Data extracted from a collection
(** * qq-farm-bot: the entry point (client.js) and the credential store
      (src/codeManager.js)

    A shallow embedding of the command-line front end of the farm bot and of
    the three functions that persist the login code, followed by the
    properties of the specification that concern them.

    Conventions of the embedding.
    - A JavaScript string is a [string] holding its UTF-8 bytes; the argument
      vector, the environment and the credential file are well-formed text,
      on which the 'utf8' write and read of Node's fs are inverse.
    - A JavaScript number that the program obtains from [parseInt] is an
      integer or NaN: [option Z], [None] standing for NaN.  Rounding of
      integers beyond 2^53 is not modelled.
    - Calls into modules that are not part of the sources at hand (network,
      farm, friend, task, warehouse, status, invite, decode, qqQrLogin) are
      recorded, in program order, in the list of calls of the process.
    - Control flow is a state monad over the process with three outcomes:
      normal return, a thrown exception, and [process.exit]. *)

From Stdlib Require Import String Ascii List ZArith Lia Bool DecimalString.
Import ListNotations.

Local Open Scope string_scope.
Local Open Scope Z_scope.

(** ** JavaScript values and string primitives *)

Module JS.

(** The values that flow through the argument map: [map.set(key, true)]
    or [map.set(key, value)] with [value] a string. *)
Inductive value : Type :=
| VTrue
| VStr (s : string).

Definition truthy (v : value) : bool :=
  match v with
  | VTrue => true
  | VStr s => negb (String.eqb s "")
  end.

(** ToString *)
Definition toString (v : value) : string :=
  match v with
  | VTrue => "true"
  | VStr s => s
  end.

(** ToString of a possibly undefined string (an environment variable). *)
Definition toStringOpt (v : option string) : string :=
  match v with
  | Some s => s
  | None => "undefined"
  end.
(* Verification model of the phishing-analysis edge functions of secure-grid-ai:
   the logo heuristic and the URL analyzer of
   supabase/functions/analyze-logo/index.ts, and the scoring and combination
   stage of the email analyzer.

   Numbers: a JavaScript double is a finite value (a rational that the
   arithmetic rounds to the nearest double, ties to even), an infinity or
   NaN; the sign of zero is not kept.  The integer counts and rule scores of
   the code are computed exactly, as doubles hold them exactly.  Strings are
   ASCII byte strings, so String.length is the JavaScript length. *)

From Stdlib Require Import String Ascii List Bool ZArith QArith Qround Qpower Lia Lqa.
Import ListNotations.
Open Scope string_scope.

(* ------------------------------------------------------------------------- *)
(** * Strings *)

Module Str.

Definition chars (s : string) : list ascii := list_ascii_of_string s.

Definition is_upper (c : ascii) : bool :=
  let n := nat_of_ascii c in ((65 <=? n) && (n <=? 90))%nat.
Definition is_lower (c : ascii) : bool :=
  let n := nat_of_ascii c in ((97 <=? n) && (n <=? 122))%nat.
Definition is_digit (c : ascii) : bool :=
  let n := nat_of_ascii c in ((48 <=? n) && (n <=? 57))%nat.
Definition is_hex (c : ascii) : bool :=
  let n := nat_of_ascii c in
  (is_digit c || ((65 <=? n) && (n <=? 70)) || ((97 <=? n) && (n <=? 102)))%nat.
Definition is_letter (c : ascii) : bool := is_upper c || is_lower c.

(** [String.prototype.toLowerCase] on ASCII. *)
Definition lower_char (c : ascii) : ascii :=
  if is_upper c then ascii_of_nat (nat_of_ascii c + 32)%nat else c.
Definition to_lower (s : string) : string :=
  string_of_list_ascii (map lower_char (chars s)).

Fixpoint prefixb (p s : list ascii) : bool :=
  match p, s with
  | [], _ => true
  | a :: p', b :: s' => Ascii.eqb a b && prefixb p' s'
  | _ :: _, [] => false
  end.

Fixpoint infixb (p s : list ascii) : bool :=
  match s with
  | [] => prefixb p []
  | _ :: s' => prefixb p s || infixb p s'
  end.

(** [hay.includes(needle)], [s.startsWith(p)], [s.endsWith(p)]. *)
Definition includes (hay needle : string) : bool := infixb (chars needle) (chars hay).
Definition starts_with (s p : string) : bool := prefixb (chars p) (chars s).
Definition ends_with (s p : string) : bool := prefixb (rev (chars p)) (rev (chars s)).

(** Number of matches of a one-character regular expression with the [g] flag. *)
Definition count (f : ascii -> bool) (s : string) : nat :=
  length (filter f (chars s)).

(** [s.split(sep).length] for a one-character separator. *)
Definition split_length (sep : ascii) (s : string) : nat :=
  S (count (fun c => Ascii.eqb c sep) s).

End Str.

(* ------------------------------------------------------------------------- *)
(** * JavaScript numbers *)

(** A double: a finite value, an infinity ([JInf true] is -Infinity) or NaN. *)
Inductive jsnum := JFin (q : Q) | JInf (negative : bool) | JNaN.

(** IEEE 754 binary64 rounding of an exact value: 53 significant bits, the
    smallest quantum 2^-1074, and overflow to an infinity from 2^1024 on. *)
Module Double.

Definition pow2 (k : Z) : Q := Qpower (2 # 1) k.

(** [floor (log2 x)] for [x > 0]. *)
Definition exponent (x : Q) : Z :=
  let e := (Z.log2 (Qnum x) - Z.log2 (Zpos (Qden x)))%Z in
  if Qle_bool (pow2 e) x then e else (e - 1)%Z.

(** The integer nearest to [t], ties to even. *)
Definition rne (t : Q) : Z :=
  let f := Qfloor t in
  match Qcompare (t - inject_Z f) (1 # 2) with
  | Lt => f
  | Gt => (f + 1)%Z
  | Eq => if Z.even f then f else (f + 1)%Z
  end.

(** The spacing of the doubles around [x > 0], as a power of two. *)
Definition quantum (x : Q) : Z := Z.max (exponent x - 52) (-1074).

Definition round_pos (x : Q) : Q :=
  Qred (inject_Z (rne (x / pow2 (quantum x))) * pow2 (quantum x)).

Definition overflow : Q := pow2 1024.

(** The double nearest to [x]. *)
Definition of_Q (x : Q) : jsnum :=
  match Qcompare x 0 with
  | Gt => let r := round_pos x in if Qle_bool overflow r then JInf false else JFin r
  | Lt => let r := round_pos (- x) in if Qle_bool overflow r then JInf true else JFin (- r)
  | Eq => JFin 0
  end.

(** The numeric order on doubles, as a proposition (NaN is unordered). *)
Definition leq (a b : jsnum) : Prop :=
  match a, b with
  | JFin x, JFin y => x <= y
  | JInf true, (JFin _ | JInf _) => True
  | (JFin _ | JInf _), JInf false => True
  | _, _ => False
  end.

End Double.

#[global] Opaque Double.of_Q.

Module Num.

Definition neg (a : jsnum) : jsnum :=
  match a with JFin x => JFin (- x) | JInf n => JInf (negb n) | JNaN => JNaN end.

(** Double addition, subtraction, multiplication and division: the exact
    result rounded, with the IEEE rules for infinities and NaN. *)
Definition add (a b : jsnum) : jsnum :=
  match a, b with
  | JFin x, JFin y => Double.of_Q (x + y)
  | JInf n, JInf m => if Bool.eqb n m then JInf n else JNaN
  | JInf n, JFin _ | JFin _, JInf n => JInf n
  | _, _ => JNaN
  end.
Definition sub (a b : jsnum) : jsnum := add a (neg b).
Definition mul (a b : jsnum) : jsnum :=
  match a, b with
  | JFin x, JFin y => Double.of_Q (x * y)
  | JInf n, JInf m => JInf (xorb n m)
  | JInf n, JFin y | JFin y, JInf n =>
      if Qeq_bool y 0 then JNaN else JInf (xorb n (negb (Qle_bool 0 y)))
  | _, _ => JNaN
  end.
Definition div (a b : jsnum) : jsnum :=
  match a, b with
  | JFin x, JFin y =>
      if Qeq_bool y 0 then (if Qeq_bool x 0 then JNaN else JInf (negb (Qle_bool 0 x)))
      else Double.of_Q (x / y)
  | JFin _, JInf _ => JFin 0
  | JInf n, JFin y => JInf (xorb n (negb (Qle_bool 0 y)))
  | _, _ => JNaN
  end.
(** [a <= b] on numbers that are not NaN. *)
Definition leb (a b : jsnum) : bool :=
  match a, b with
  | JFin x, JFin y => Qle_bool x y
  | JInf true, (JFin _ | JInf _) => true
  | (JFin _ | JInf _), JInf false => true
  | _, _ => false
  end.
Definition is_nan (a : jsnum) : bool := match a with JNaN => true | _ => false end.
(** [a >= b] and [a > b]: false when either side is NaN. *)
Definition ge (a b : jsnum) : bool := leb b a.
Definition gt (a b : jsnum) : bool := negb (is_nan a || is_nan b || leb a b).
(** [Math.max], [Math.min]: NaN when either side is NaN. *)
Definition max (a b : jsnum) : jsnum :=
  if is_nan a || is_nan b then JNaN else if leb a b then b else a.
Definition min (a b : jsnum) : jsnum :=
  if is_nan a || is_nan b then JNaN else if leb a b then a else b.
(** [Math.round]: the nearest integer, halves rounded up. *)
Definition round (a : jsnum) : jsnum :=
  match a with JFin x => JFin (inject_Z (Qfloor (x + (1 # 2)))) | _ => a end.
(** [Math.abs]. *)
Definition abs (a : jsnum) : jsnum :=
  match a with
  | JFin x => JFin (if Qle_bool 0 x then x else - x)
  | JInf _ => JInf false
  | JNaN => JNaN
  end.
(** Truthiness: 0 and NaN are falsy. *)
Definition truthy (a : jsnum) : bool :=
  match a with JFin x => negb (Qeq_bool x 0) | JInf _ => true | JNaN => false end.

### REQUIREMENT
Copy each line above containing the string "rounded".

### ANSWER
    result rounded, with the IEEE rules for infinities and NaN. *)
(** [Math.round]: the nearest integer, halves rounded up. *)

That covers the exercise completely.